__Stored dataset items__
- - - - - - -

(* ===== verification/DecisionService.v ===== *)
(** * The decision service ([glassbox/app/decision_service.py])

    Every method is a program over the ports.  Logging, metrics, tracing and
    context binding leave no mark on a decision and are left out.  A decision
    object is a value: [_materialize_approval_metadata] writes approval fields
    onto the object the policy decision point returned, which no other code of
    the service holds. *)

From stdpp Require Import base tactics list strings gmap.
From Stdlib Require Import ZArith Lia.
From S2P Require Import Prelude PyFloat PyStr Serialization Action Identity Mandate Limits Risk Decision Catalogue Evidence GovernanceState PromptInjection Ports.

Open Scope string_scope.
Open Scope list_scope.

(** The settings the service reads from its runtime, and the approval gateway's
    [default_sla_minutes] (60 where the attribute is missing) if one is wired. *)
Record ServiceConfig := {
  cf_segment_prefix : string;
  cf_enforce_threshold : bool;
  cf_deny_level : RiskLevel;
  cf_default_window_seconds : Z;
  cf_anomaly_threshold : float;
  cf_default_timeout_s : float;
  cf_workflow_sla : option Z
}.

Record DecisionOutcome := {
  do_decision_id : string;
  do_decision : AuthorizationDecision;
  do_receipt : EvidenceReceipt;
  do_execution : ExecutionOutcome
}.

- - - - - - -

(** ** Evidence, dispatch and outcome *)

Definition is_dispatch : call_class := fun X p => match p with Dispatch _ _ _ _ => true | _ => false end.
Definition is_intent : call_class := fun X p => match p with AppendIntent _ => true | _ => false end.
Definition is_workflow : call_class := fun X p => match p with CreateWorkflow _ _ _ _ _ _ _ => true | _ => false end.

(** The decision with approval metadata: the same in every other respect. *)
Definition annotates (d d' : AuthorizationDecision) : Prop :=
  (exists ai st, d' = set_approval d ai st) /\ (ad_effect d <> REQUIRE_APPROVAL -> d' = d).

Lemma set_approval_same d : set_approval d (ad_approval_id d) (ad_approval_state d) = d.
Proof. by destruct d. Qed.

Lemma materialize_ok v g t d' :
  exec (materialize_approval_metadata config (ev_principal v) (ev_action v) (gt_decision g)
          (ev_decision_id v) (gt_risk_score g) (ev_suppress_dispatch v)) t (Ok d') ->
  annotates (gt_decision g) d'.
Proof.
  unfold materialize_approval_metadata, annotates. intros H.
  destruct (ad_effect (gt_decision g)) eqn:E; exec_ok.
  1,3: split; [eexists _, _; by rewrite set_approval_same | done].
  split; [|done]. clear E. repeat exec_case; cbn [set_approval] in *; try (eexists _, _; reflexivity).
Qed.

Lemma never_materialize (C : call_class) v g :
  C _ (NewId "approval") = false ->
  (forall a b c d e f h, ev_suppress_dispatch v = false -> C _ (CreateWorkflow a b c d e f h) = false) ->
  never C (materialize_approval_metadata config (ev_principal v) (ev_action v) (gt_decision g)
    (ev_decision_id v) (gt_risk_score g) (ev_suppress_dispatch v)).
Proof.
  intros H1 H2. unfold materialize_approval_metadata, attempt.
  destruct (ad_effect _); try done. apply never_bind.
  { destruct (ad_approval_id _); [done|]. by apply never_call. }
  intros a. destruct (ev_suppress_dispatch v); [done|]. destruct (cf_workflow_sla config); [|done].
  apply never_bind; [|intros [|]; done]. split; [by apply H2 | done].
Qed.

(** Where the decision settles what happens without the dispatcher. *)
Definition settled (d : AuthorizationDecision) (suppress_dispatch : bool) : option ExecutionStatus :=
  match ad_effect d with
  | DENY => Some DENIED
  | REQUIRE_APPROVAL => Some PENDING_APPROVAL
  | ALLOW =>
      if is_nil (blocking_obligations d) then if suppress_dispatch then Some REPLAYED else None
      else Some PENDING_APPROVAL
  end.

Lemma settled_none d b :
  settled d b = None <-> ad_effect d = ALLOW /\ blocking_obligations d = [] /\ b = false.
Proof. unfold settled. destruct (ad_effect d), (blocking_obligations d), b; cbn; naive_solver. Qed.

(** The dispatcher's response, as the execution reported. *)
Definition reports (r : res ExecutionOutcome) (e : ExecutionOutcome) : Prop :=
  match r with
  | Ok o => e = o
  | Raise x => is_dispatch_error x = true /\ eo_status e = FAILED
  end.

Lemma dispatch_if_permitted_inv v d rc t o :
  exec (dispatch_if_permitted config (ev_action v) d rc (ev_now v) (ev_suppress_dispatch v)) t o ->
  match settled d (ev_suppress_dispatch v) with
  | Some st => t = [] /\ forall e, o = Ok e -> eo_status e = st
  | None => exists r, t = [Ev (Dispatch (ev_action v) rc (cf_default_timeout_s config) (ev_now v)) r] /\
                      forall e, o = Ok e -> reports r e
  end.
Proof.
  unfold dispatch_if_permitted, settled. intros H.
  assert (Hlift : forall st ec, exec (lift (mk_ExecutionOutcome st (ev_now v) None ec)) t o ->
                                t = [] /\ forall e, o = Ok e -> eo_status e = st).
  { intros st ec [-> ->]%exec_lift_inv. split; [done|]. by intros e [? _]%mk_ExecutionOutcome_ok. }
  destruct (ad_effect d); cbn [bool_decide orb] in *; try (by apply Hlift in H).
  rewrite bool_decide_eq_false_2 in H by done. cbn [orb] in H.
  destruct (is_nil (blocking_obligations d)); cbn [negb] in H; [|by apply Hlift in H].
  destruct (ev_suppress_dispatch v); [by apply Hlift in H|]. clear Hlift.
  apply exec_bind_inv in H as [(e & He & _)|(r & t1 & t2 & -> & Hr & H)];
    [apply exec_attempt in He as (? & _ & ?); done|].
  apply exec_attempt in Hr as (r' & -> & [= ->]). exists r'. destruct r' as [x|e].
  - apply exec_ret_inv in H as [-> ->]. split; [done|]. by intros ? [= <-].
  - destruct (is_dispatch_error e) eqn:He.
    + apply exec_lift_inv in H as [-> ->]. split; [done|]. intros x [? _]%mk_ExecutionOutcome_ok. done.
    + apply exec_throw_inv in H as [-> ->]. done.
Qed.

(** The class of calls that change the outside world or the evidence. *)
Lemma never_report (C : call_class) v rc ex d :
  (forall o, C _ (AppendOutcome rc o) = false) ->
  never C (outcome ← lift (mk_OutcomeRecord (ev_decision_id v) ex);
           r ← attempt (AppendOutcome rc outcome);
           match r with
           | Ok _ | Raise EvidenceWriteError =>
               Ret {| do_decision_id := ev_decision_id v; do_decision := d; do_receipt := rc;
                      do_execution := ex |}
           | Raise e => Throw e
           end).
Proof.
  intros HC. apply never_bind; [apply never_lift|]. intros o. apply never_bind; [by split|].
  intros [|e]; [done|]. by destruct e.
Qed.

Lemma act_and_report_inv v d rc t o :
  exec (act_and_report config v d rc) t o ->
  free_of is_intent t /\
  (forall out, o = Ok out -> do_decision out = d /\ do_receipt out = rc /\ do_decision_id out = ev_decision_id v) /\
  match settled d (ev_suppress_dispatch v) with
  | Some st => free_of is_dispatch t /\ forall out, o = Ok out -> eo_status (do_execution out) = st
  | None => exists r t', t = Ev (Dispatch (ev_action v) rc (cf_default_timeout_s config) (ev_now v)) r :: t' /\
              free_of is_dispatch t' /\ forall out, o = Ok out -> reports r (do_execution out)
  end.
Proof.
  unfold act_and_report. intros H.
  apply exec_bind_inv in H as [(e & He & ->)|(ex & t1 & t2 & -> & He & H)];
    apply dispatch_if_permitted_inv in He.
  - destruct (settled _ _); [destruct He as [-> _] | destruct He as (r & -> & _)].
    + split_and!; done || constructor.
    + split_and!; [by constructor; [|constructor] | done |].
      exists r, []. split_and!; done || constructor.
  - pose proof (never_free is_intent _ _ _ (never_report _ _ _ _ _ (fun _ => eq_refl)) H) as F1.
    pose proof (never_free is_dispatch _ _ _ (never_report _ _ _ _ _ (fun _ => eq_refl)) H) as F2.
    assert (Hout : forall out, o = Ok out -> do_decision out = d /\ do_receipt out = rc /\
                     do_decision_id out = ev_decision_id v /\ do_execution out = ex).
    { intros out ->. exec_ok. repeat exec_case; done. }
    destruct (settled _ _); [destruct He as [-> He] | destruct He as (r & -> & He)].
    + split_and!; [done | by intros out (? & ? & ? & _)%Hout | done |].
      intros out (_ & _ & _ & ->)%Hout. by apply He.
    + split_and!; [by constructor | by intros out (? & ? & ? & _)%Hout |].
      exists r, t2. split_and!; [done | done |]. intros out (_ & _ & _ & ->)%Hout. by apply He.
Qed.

- - - - - - -

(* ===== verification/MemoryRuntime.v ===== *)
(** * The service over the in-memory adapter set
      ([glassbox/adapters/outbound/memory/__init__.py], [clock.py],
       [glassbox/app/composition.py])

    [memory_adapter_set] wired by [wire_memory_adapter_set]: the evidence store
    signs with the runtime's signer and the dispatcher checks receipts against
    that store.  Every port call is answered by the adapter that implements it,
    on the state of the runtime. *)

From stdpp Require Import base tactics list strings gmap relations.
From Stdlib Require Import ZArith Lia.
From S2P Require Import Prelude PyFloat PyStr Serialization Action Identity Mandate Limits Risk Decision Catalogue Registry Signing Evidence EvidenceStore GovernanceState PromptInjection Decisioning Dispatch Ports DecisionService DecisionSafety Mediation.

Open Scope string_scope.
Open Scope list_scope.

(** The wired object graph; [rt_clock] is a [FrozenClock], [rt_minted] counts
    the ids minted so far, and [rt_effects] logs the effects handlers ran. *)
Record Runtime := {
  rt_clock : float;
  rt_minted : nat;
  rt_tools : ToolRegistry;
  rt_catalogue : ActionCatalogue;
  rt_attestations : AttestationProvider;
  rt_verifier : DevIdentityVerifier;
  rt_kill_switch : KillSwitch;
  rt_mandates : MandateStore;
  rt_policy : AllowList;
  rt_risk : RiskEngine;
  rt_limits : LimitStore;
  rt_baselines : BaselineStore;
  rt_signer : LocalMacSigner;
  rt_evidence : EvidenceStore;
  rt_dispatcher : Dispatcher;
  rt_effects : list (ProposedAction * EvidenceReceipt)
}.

- - - - - - -

__Exercise directions__
Above are some records; copy exactly the lines from the one with "(* ===== verification/DecisionService.v" through the one with "object is a", both included, and no others.

__Output__
(* ===== verification/DecisionService.v ===== *)
(** * The decision service ([glassbox/app/decision_service.py])

    Every method is a program over the ports.  Logging, metrics, tracing and
    context binding leave no mark on a decision and are left out.  A decision
    object is a value: [_materialize_approval_metadata] writes approval fields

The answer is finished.